As described in a recently published article in Nature, the Los Alamos team developed a workaround that problem, which enabled them to synthesize their catalyst in a simple, one-step process using iron acetate
Although there is a long way to go before the catalyst is ready for commercial development, the results so far are promising based on the level of oxygen reduction reaction (ORR) activity, which is a critical measurement of energy storage efficiency. According to the research team, the ORR activity of their N-doped carbon nanotube catalyst is the highest of any similar carbon-based catalysts currently under development, and under certain conditions it can exceed that of platinum-based catalysts.
EV Batteries and EV Affordability
Though the cost of EV batteries has been dropping, the high cost of EV batteries is still the key obstacle standing between you and all-electric personal mobility, at least in terms of affordability. EV batteries currently cost $10,000 and up.
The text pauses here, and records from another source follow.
Lemma redundant_cut D st k :
  st_ok st → (∀ k, k ∈ D → redundant st k) →
  redundant (cut D D st) k ↔ redundant st k ∧ (k ∉ D).
Proof.
  intros Hok HD.
  assert (HDin : ∀ k, k ∈ D → in_tr st k).
  { intros x Hx. destruct (HD x Hx) as (u & c & ? & ? & _). by exists u, c. }
  split.
  - intros (u & c & (_ & c0 & Hu & ->)%jobs_cut & Hk & Hall). apply list_elem_of_filter in Hk as [Hk Hc].
    split; [|done]. exists u, c0. split_and!; [done..|]. intros i Hi.
    destruct (decide (i ∈ D)) as [Hd|Hd].
    + destruct (HD i Hd) as (u' & c' & Hu' & Hi' & Hall'). by apply Hall'.
    + rewrite <- (keeps_unit_cut D) by done. apply Hall. by apply list_elem_of_filter.
  - intros [(u & c & Hu & Hk & Hall) Hd]. exists u, (filter (.∉ D) c).
    assert (Hf : k ∈ filter (.∉ D) c) by by apply list_elem_of_filter.
    split_and!; [|done|].
    + apply jobs_cut. split; [|eauto]. intros E'. rewrite E' in Hf. by apply elem_of_nil in Hf.
    + intros i [? ?]%list_elem_of_filter. rewrite keeps_unit_cut by done. auto.
Qed.

Lemma drop_redundant_spec st :
  st_ok st →
  ∃ D, transaction_drop_redundant st = Some (cut D D st) ∧ st_ok (cut D D st) ∧
    ∀ k, k ∈ D ↔ redundant st k.
Proof.
  intros Hok.
  destruct (delete_while_spec pick_redundant false
    (λ s, ∃ D, s = cut D D st ∧ ∀ k, k ∈ D → redundant st k) (redundant st)) with
    (n := S (size (heap st))) (st := st) as (D & HD & Hok' & _ & Hp & HQ); [|done| |lia|].
  - intros s Hs (D & -> & HD). destruct (pick_redundant_spec (cut D D st) Hs) as [[-> _]|(j & -> & Hj)].
    { by exists None. }
    exists (Some j). split; [done|]. intros ? [= <-]. split.
    { destruct Hj as (u & c & ? & ? & _). by exists u, c. }
    apply redundant_cut in Hj as [Hj _]; [|done..].
    intros D' HD'. cbn in HD'. split.
    + exists (D' ∪ D). rewrite cut_cut. split; [done|]. intros k [->%HD'|?]%elem_of_union; auto.
    + by intros k ->%HD'.
  - exists ∅. rewrite cut_empty by apply Hok. split; [done|set_solver].
  - exists D. split_and!; [done..|]. intros k. split; [by intros [? _]%HQ|]. intros Hk.
    destruct (decide (k ∈ D)) as [|Hd]; [done|exfalso].
    destruct (pick_redundant_spec (cut D D st) Hok') as [[_ Hn]|(j & Hj & _)]; [|congruence].
    apply (Hn k), redundant_cut; [done| |done]. by intros x [? _]%HQ.
Qed.

End Steps.

(** ** [transaction_find_jobs_that_matter_to_anchor] *)

Definition mark_job (g : Z) (jb : Job) : Job := set_j_generation g (set_j_matters_to_anchor true jb).

(** The state with exactly the jobs [M] marked. *)
Definition mark (g : Z) (M : gset positive) (st : State) : State :=
  set_heap (map_imap (λ k jb, Some (if decide (k ∈ M) then mark_job g jb else jb)) (heap st)) st.

Lemma heap_mark g M st k :
  heap (mark g M st) !! k = (λ jb, if decide (k ∈ M) then mark_job g jb else jb) <$> heap st !! k.
Proof. unfold mark. st_simpl. rewrite map_lookup_imap. by destruct (heap st !! k). Qed.

Lemma mark_alter g M st j :
  alter_job (mark_job g) j (mark g M st) = mark g ({[j]} ∪ M) st.
Proof.
  unfold alter_job, mark. st_simpl. f_equal. apply map_eq. intros k. rewrite map_lookup_imap.
  destruct (decide (k = j)) as [->|Hne].
  - rewrite lookup_alter_eq, map_lookup_imap. destruct (heap st !! j) as [jb|]; [|done]. cbn.
    rewrite (decide_True (P := j ∈ {[j]} ∪ M)) by set_solver. by case_decide.
  - rewrite lookup_alter_ne, map_lookup_imap by done. destruct (heap st !! k); [|done]. cbn.
    destruct (decide (k ∈ M)); [rewrite decide_True|rewrite decide_False]; set_solver.
Qed.

Section Mark.
Context (g : Z) (st : State).
Hypothesis fresh_generation : ∀ k jb, heap st !! k = Some jb → j_generation jb ≠ g.
Hypothesis objects_valid : ∀ l, l ∈ links st → is_Some (heap st !! object l).

(** Jobs that are not marked yet. *)
Definition unmarked (M : gset positive) : nat := size (dom (heap st) ∖ M).

Lemma unmarked_lt j (M : gset positive) : is_Some (heap st !! j) → j ∉ M →
  (unmarked ({[j]} ∪ M) < unmarked M)%nat.
Proof. intros Hj HM. unfold unmarked. apply subset_size. apply elem_of_dom in Hj. set_solver. Qed.

Lemma unmarked_le (M M' : gset positive) : M ⊆ M' → (unmarked M' <= unmarked M)%nat.
Proof. intros. unfold unmarked. apply subseteq_size. set_solver. Qed.

(** What a sweep from [j] adds to the marked jobs: jobs reachable from [j], with all
    they need. *)
Definition swept (j : positive) (M M' : gset positive) : Prop :=
  M ⊆ M' ∧ ∀ x, x ∈ M' → x ∉ M →
    rtc (needs (links st)) j x ∧ ∀ y, needs (links st) x y → y ∈ M'.

Definition sweep_link (fuel : nat) (acc : option State) (l : JobDependency) : option State :=
  st ← acc;
  if matters l then
    ob ← heap st !! object l;
    if j_generation ob =? g then Some st else find_matter fuel g (object l) st
  else Some st.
Compared to the cost of a gas tank, which is negligible, that has a huge effect on the final price of a car.
A good chunk of that expense involves the catalysts used in lithium-ion EV batteries, which typically rely on precious metals including platinum.
While research continues apace at Los Alamos, last year the Obama Administration launched a coordinated research effort along a number of other pathways with the aim of getting advanced energy storage technology, including low cost EV batteries, into commercial development. That initiative is taking place under the umbrella of JCESR, the Joint Center for Energy Storage Research based at Argonne National Laboratory in Illinois.
Also contributing to the ramping up of the domestic EV battery market is a web of new battery manufacturing facilities established in the Rust Belt with help from the Recovery Act of 2009.